[Stored data entries]
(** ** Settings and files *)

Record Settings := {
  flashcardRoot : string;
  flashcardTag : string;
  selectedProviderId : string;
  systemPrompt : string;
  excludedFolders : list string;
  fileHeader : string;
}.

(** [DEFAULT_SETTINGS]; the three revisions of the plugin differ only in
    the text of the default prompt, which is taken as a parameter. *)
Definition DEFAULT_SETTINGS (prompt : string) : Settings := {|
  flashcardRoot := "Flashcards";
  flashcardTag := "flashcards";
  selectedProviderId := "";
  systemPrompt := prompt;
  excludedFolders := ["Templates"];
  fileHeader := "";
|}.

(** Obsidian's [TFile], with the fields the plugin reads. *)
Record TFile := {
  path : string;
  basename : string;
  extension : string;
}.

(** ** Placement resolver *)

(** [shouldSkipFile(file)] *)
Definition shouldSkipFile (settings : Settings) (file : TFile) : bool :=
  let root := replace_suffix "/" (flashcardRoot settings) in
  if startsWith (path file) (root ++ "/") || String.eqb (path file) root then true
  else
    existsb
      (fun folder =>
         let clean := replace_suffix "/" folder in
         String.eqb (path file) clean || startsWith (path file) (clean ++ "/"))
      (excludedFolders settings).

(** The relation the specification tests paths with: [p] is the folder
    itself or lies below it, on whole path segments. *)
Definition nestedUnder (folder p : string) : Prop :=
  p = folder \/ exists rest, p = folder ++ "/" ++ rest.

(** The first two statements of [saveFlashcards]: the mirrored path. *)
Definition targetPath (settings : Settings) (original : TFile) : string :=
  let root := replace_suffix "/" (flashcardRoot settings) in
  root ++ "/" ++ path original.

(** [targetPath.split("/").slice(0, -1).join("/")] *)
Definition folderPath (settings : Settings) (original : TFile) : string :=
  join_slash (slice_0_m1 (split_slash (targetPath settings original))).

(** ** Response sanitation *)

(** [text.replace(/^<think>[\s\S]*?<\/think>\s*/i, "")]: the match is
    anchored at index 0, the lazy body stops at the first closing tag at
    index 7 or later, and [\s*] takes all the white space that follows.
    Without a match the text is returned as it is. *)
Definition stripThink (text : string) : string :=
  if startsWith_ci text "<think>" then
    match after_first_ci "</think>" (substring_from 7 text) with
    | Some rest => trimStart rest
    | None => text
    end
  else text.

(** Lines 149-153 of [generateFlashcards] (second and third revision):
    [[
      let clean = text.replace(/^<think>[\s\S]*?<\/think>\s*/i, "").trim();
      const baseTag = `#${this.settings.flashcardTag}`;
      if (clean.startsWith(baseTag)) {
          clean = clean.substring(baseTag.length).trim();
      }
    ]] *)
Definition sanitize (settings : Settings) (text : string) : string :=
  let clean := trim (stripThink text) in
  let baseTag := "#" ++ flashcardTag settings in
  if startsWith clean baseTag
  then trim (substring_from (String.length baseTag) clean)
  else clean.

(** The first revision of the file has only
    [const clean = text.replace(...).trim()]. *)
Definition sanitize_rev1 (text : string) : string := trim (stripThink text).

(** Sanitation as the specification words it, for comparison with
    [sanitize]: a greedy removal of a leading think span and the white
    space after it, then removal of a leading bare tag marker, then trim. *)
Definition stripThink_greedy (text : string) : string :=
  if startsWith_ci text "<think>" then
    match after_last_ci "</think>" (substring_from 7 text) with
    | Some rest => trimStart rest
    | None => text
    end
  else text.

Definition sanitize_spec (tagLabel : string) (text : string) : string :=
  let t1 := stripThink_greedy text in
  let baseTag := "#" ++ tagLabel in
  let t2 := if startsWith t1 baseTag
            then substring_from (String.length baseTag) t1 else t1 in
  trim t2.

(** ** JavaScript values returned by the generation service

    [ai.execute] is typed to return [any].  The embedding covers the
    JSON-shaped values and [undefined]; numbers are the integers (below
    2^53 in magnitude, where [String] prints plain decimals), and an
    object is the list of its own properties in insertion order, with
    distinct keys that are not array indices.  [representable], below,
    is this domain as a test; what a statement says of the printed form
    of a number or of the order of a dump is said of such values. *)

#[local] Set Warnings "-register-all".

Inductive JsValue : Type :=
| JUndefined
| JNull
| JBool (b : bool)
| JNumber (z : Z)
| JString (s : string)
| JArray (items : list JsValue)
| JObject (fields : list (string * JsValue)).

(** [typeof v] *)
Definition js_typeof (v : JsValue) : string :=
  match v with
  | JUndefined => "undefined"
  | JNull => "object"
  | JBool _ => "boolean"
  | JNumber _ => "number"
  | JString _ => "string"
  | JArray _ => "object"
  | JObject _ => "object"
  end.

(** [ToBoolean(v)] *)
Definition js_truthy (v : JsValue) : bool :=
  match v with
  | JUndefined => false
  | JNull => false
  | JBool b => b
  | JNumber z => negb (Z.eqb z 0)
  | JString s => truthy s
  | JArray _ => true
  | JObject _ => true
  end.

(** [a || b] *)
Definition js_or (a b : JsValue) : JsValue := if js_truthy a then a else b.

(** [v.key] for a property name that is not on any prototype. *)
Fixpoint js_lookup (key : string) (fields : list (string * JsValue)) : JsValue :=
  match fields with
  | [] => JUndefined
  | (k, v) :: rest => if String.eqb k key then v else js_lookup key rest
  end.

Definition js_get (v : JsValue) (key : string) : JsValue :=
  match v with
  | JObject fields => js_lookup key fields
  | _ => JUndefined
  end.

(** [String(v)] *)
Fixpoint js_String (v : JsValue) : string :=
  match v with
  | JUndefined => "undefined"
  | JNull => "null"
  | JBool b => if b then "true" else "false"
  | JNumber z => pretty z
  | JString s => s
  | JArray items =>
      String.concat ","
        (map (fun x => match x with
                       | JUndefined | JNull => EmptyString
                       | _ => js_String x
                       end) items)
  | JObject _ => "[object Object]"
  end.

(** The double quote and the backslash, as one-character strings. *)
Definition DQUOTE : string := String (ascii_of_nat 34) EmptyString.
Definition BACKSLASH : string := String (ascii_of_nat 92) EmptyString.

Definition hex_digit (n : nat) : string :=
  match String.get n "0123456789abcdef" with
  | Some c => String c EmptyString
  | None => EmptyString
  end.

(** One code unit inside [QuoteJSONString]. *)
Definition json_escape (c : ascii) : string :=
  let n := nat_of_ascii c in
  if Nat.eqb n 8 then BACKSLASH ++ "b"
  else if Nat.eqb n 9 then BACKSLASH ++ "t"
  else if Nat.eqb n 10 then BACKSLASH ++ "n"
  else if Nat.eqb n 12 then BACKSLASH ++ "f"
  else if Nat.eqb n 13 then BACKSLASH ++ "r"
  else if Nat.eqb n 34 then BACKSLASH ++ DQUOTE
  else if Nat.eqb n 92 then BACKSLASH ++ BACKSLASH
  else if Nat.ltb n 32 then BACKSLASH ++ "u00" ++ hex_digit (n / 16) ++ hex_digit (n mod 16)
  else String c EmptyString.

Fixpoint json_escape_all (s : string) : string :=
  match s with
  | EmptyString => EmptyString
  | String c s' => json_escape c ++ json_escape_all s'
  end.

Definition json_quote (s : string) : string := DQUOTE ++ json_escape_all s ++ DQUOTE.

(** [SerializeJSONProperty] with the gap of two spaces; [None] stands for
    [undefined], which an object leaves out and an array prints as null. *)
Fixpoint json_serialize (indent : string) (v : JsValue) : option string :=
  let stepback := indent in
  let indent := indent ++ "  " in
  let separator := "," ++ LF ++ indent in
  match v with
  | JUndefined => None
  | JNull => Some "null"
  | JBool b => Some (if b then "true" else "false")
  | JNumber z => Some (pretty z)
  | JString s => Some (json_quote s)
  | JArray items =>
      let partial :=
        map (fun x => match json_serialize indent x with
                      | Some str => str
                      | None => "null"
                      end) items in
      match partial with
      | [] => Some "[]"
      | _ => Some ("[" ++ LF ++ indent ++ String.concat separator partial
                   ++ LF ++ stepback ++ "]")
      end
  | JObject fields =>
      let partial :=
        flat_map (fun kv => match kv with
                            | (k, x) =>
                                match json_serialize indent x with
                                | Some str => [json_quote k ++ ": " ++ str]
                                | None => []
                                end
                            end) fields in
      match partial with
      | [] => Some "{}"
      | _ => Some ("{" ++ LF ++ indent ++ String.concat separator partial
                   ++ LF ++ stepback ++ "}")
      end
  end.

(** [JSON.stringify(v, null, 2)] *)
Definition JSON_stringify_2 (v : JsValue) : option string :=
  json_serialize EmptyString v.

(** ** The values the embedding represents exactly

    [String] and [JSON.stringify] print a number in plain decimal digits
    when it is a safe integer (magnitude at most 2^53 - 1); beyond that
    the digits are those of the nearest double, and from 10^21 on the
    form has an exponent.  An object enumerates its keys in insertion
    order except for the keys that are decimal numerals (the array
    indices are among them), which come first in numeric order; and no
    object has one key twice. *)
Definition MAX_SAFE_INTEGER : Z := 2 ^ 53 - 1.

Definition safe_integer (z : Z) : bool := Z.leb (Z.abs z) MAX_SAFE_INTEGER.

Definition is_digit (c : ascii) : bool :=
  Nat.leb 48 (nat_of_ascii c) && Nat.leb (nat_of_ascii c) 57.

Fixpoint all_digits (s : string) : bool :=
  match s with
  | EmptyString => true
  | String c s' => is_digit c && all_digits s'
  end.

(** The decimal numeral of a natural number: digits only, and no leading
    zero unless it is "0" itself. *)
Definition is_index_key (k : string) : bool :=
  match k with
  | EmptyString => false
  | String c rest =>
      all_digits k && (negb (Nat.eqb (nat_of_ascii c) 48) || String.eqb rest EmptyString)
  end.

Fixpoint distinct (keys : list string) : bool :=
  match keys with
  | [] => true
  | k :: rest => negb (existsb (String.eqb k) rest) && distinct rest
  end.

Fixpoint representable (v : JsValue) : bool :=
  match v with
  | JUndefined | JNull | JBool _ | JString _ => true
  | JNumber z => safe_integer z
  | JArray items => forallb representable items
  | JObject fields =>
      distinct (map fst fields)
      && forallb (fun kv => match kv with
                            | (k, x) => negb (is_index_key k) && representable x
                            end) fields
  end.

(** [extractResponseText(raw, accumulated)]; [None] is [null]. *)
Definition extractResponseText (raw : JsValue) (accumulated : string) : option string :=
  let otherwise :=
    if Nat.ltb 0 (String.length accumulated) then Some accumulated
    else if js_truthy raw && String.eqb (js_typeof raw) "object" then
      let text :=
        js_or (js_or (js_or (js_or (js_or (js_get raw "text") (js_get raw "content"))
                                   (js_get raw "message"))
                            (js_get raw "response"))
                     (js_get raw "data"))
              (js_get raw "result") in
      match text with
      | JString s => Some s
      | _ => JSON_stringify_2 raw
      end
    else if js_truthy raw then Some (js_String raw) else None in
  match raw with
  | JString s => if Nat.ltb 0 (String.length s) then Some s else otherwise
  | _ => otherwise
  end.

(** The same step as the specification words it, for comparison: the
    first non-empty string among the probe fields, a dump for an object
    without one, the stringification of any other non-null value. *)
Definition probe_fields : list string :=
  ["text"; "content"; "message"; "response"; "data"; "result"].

* * *

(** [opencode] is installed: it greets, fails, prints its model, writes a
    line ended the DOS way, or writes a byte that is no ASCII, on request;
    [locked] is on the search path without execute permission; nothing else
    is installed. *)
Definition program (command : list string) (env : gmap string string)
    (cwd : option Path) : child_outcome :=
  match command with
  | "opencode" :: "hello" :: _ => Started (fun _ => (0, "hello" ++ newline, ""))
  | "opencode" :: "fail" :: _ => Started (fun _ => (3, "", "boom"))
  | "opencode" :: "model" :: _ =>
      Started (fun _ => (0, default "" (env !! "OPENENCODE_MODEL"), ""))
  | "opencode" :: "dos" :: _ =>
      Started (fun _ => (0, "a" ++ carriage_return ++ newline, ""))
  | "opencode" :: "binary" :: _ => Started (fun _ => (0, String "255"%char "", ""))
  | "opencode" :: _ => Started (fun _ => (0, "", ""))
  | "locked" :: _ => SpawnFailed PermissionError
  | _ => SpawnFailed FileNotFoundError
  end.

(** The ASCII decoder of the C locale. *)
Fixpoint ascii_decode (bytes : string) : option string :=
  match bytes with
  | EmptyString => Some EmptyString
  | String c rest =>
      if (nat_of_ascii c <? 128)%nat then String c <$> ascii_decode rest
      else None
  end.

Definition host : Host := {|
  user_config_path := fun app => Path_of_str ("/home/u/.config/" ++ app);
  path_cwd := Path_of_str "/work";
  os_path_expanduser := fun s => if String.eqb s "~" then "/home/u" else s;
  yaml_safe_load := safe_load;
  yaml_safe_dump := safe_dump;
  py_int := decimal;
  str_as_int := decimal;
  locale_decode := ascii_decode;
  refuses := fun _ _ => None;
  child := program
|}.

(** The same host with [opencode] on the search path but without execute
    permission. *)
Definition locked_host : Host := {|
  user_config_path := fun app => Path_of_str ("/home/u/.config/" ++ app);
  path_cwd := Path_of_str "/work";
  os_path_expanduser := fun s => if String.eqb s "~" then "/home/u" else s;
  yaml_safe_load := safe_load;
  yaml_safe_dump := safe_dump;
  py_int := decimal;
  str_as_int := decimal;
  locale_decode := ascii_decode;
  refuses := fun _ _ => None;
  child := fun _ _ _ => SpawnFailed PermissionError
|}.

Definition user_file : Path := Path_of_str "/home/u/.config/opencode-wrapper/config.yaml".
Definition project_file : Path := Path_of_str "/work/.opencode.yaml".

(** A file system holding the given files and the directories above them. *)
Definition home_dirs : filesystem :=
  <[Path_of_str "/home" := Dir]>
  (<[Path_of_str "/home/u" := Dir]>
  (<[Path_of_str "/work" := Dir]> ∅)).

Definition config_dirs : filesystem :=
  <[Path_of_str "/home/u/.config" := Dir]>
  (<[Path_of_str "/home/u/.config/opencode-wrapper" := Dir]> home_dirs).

[Try it]
Wherever the word "plugin" appears in the records above, copy that line.

[Task solution]
(** [DEFAULT_SETTINGS]; the three revisions of the plugin differ only in
(** Obsidian's [TFile], with the fields the plugin reads. *)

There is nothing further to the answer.